The article interested me to a great degree because we had just finished discussing this very issue with a group of tour guides in training. That is, what do you do on a tour when people just have a negative reaction to the art? I think we can do as much as possible to educate and engage, through tours, interpretive pieces, etc. Perhaps its enough that this person is thinking about the art, and was clearly affected in some way by it. But how much do we need to do, and how can we reach, those visitors who go through the galleries on their own and never voice these opinions, or seek out information, until well after the visit is over, if ever?
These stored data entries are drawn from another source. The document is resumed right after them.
(** What lines 88-99 do with a Flip Set on a Partition whose parts index its
    assignment: either they return the inverse image partition of the
    child's assignment, or they raise KeyError, the parent's parts being a plain dict that does
    not list a label some flip assigns. *)
Lemma update_parts_outcome (par : PState) fs a' :
  indexes (assignment par) (items (parts par)) →
  flip_set (assignment par) fs →
  apply_flips (assignment par) fs = Ok a' →
  match (_update_parts par fs a').2 with
  | Ok (_, _, sp) => items sp = inverse_image_index a' ∧ is_defaultdict sp = false
  | Raise e =>
      e = KeyError ∧ is_defaultdict (parts par) = false
      ∧ ∃ key lbl, (key, lbl) ∈ fs ∧ items (parts par) !! lbl = None
  end.
Proof.
  intros Hidx Hfs Happly.
  destruct (_update_parts par fs a') as [pp' [[[fl ef] sp]|e]] eqn:Hup; simpl.
  - rewrite <- group_parts_inverse_image. by eapply update_parts_regroups.
  - unfold _update_parts in Hup.
    destruct (flows_from_changes_in_range (assignment par) fs) as [flows Hflows].
    { destruct Hfs as [_ Hrange]. eapply Forall_impl; [done|]. simpl. lia. }
    rewrite Hflows in Hup.
    destruct (update_loop (map_to_list flows) (parts par) (items (parts par)))
      as [pp1 [sp1|e1]] eqn:Hloop; simpl in Hup; [done|].
    injection Hup as <- <-.
    destruct (update_loop_Raise _ _ _ _ _ Hloop) as (-> & Hplain & _ & lbl & Hin & Hnone).
    split; [done|]. split; [done|].
    apply elem_of_map_to_list_fst, elem_of_dom in Hin.
    apply (flows_loop_spec _ _ _ _ Hflows lbl) in Hin as [Hin|(z & [Hz|Hz])].
    + by rewrite dom_empty_L in Hin.
    + destruct Hz as (old & Hz & _). by exists z, lbl.
    + destruct Hz as (new & _ & Hget & _).
      apply list_getitem_elem_of, Hidx in Hget as [S HS]. congruence.
Qed.

(** ** [merge], unfolded *)

(** The child that [__init__] assembles from the pieces of [_from_parent]:
    the updaters run on the child while it still carries the parent's
    [max_edge_cuts] (line 76), which line 34 then replaces. *)
Lemma merge_unfold par fs :
  merge par fs =
    if truthy (Some par) then
      match apply_flips (assignment (state par)) fs with
      | Raise e => (par, Raise e)
      | Ok a' =>
          match _update_parts (state par) fs a' with
          | (pp', Raise e) => (set_parts pp' par, Raise e)
          | (pp', Ok (fl, ef, sp)) =>
              let seen :=
                mkPState (graph (state par)) a' (Some (state (set_parts pp' par)))
                  (Some fs) (Some fl) (Some ef) (max_edge_cuts (state par)) sp in
              (set_parts pp' par,
               Ok {| state :=
                       set_max_edge_cuts
                         (rundmcmc_proposals.max_edge_cuts edge_cut_statistic
                            (graph (state par)) a') seen;
                     updaters := updaters par;
                     _cache := _update seen (updaters par) |})
          end
      end
    else (par, Raise AttributeError).
Proof.
  unfold merge, __init__.
  destruct (truthy (Some par)) eqn:Htruthy; [|done].
  unfold _from_parent.
  destruct (apply_flips (assignment (state par)) fs) as [a'|e]; [|done].
  destruct (_update_parts (state par) fs a') as [pp' [[[fl ef] sp]|e]]; done.
Qed.

Lemma update_parts_grown par fs a' pp' r :
  _update_parts par fs a' = (pp', r) → grown (parts par) pp'.
Proof.
  unfold _update_parts.
  destruct (rundmcmc_updaters.flows_from_changes (assignment par) fs) as [fl|e].
  - destruct (update_loop (map_to_list fl) (parts par) (items (parts par)))
      as [pp1 r1] eqn:Hloop.
    intros [= <- <-]. by eapply update_loop_grown.
  - intros [= <- <-]. apply grown_refl.
Qed.

Lemma update_parts_Raise par fs a' pp' e :
  _update_parts par fs a' = (pp', Raise e) → pp' = parts par.
Proof.
  unfold _update_parts.
  destruct (rundmcmc_updaters.flows_from_changes (assignment par) fs) as [fl|e'].
  - destruct (update_loop (map_to_list fl) (parts par) (items (parts par)))
      as [pp1 [sp1|e1]] eqn:Hloop; simpl; [done|].
    intros [= <- <-]. by destruct (update_loop_Raise _ _ _ _ _ Hloop) as (_ & _ & -> & _).
  - by intros [= <- <-].
Qed.

(** A failed [merge] leaves the parent object as it was. *)
Lemma merge_Raise_parent par fs par' e :
  merge par fs = (par', Raise e) → par' = par.
Proof.
  rewrite merge_unfold. destruct (truthy (Some par)); [|by intros [= <- _]].
  destruct (apply_flips (assignment (state par)) fs) as [a'|e']; [|by intros [= <- _]].
  destruct (_update_parts (state par) fs a') as [pp' [[[fl ef] sp]|e']] eqn:Hup; [done|].
  intros [= <- _]. rewrite (update_parts_Raise _ _ _ _ _ Hup). apply set_parts_same.
Qed.

(** [merge] changes nothing of the parent but, possibly, its parts
    dictionary, which can only grow by empty sets. *)
Lemma merge_parent_frame par fs par' r :
  merge par fs = (par', r) →
  ∃ pp', par' = set_parts pp' par ∧ grown (parts (state par)) pp'.
Proof.
  rewrite merge_unfold. destruct (truthy (Some par)).
  - destruct (apply_flips (assignment (state par)) fs) as [a'|e'].
    + destruct (_update_parts (state par) fs a') as [pp' r'] eqn:Hup.
      intros Hmerge. exists pp'. split; [|by eapply update_parts_grown].
      revert Hmerge.
      destruct r' as [[[fl ef] sp]|e']; by intros [= <- _].
    + intros [= <- _]. exists (parts (state par)).
      split; [by rewrite set_parts_same|apply grown_refl].
  - intros [= <- _]. exists (parts (state par)).
    split; [by rewrite set_parts_same|apply grown_refl].
Qed.

(** ** The cache (lines 101-106 and 120-128) *)

Lemma update_fold self l : ∀ cache key,
  foldl (update_step self) cache l !! key =
    match cache !! key with
    | Some v => Some v
    | None => (λ f, f self) <$> (list_to_map l : gmap string (PState → value)) !! key
    end.
Proof.
  induction l as [|[k f] rest IH]; intros cache key; simpl.
  - rewrite lookup_empty. by destruct (cache !! key).
  - rewrite IH. unfold update_step. simpl.
    destruct (decide (is_Some (cache !! k))) as [[v Hv]|Hnone].
    + destruct (cache !! key) eqn:Hkey; [done|].
      rewrite lookup_insert_ne; [done|congruence].
    + apply eq_None_not_Some in Hnone.
      destruct (decide (k = key)) as [->|Hne].
      * by rewrite !lookup_insert_eq, Hnone.
      * by rewrite !lookup_insert_ne.
Qed.

(** [_update] stores, for every key of the registry, the updater's value
    on the partition. *)
Lemma update_eq self (ups : gmap string (PState → value)) :
  _update self ups = (λ f, f self) <$> ups.
Proof.
  apply map_eq. intros key. unfold _update.
  by rewrite update_fold, lookup_empty, list_to_map_to_list, lookup_fmap.
Qed.

Lemma getitem_cached p key v :
  _cache p !! key = Some v → __getitem__ p key = (p, Ok v).
Proof. intros Hv. unfold __getitem__. by rewrite Hv. Qed.

Lemma getitem_state p key p' r :
  __getitem__ p key = (p', r) → state p' = state p ∧ updaters p' = updaters p.
Proof.
  unfold __getitem__. destruct (_cache p !! key); [by intros [= <- _]|].
  destruct (updaters p !! key); by intros [= <- _].
Qed.

(** ** What holds of every Partition object *)

Lemma root_unfold g name ups :
  __init__ (Some g) name ups None None =
    let G := networkx.convert_node_labels_to_integers g "OLDID" in
    let A :=
      if truthy_name name
      then (λ n, default VNone (networkx.get_node_attributes G (default "" name) n))
             <$> seq 0 (length (nx_nodes g))
      else (λ _, VInt 0) <$> nx_nodes g in
    let U :=
      match ups with
      | None => ∅
      | Some u => if decide (size u = 0%nat) then ∅ else u
      end in
    let mec := rundmcmc_proposals.max_edge_cuts edge_cut_statistic G A in
    let self :=
      mkPState G A None None None None mec
        {| is_defaultdict := true; items := group_parts A |} in
    (None, Ok {| state := self; updaters := U; _cache := _update self U |}).
Proof. done. Qed.

Lemma indexes_grown a d d' : indexes a (items d) → grown d d' → indexes a (items d').
Proof.
  intros [Hsets Hused] Hgrown. split.
  - intros lbl S HS z. destruct Hgrown as [_ Hg].
    destruct (Hg lbl) as [Heq|(Hnone & Hempty & _)].
    + rewrite Heq in HS. by apply Hsets.
    + rewrite Hempty in HS. injection HS as <-.
      split; [intros Hz; by apply not_elem_of_empty in Hz|].
      intros Hl. apply labelled_elem_of, Hused in Hl as [? ?]. congruence.
  - intros lbl Hin. destruct (Hused lbl Hin) as [S HS].
    exists S. by eapply grown_lookup_Some.
Qed.

Lemma well_formed_root g name ups root :
  __init__ (Some g) name ups None None = (None, Ok root) → well_formed root.
Proof.
  rewrite root_unfold. intros [= <-]. unfold well_formed. simpl.
  split_and!.
  - apply group_parts_indexes.
  - done.
  - done.
  - intros key. rewrite update_eq, lookup_fmap. intros [v Hv].
    destruct (_ !! key) as [f|]; [by eexists|done].
Qed.

Lemma well_formed_child par fs par' child :
  well_formed par → flip_set (assignment (state par)) fs →
  merge par fs = (par', Ok child) → well_formed child.
Proof.
  intros (Hidx & _) Hfs. rewrite merge_unfold.
  destruct (truthy (Some par)); [|done].
  destruct (apply_flips (assignment (state par)) fs) as [a'|e'] eqn:Happly; [|done].
  destruct (_update_parts (state par) fs a') as [pp' [[[fl ef] sp]|e']] eqn:Hup; [|done].
  intros [= <- <-]. unfold well_formed. simpl.
  destruct (update_parts_regroups _ _ _ _ _ _ _ Hidx Hfs Happly Hup) as [Hitems Hplain].
  rewrite Hitems. split_and!.
  - apply group_parts_indexes.
  - intros _. apply group_parts_indexes.
  - done.
  - intros key. rewrite update_eq, lookup_fmap. intros [v Hv].
    destruct (_ !! key) as [f|]; [by eexists|done].
Qed.

Lemma well_formed_parent par fs par' r :
  well_formed par → merge par fs = (par', r) → well_formed par'.
Proof.
  intros (Hidx & Hne & Hmec & Hcache) Hmerge.
  destruct (merge_parent_frame _ _ _ _ Hmerge) as (pp' & -> & Hgrown).
  unfold well_formed. simpl. split_and!; [|intros Hplain|done..].
  - by eapply indexes_grown.
  - assert (is_defaultdict (parts (state par)) = false) as Hpar
      by (destruct Hgrown; congruence).
    rewrite (grown_plain_dict _ _ Hgrown Hpar). by apply Hne.
Qed.

Lemma well_formed_getitem p key p' r :
  well_formed p → __getitem__ p key = (p', r) → well_formed p'.
Proof.
  intros (Hidx & Hne & Hmec & Hcache). unfold __getitem__.
  destruct (_cache p !! key) as [v|] eqn:Hkey; [by intros [= <- _]|].
  destruct (updaters p !! key) as [f|] eqn:Hf; intros [= <- _]; [|done].
  unfold well_formed. simpl. split_and!; [done..|].
  intros key'. destruct (decide (key = key')) as [<-|Hdiff].
  - by exists f.
  - rewrite lookup_insert_ne by done. apply Hcache.
Qed.

Lemma reachable_well_formed p : reachable p → well_formed p.
Proof.
  induction 1 as [g name ups root Hroot
                 |par fs par' child _ IH Hfs Hmerge
                 |par fs par' r _ IH Hmerge
                 |p key p' r _ IH Hget].
  - by eapply well_formed_root.
  - by eapply well_formed_child.
  - by eapply well_formed_parent.
  - by eapply well_formed_getitem.
Qed.

(** The parts of a reachable Partition cover the node ids, are pairwise
    disjoint and, on a child, are not empty. *)
Lemma reachable_parts_partition p :
  reachable p →
  let m := items (parts (state p)) in
  (∀ z, 0 ≤ z < Z.of_nat (length (assignment (state p))) ↔
        ∃ lbl S, m !! lbl = Some S ∧ z ∈ S)
  ∧ (∀ l1 l2 S1 S2, l1 ≠ l2 → m !! l1 = Some S1 → m !! l2 = Some S2 → S1 ## S2)
  ∧ (is_defaultdict (parts (state p)) = false → no_empty_part m).
Proof.
  intros Hreach. destruct (reachable_well_formed _ Hreach) as ([Hsets Hused] & Hne & _).
  simpl. split_and!; [|intros l1 l2 S1 S2 Hdiff H1 H2|done].
  - intros z. split.
    + intros Hz.
      destruct (lookup_lt_is_Some_2 (assignment (state p)) (Z.to_nat z)) as [lbl Hlbl];
        [lia|].
      destruct (Hused lbl) as [S HS]; [by eapply list_elem_of_lookup_2|].
      exists lbl, S. split; [done|]. apply (Hsets _ _ HS). split; [lia|done].
    + intros (lbl & S & HS & Hz). apply (Hsets _ _ HS) in Hz.
      by eapply labelled_range.
  - apply elem_of_disjoint. intros z Hz1 Hz2.
    apply (Hsets _ _ H1) in Hz1 as [_ Hz1]. apply (Hsets _ _ H2) in Hz2 as [_ Hz2].
    congruence.
Qed.

(** * The claims *)

Lemma crosses_parts_true p u v :
  crosses_parts p (u, v) = Ok true ↔
    ∃ lu lv, list_getitem (assignment (state p)) u = Ok lu
             ∧ list_getitem (assignment (state p)) v = Ok lv ∧ lu ≠ lv.
Proof.
  unfold crosses_parts. simpl.
  destruct (list_getitem (assignment (state p)) u) as [lu|] eqn:Hu; simpl.
  - destruct (list_getitem (assignment (state p)) v) as [lv|] eqn:Hv; simpl.
    + split.
      * intros [= Hb]. apply bool_decide_eq_true in Hb. by exists lu, lv.
      * intros (? & ? & [= <-] & [= <-] & Hne). by rewrite bool_decide_eq_true_2.
    + split; [done|]. by intros (? & ? & _ & ? & _).
  - split; [done|]. by intros (? & ? & ? & _).
Qed.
One of her last comments made me think that perhaps the visit hadn’t been a total failure. About the work of Bruce Nauman she wrote:
“I was fascinated and perplexed all at once with a series of three TVs playing black and white footage of a really bored looking man engaged in various activities–walking along a line drawn in making tape around a square and repeatedly falling back into a corner. It was mesmerizing, but I guess I wouldn’t call it art.”
That she was fascinated and mesmerized and was thinking about what she would or wouldn’t call art is enough for me.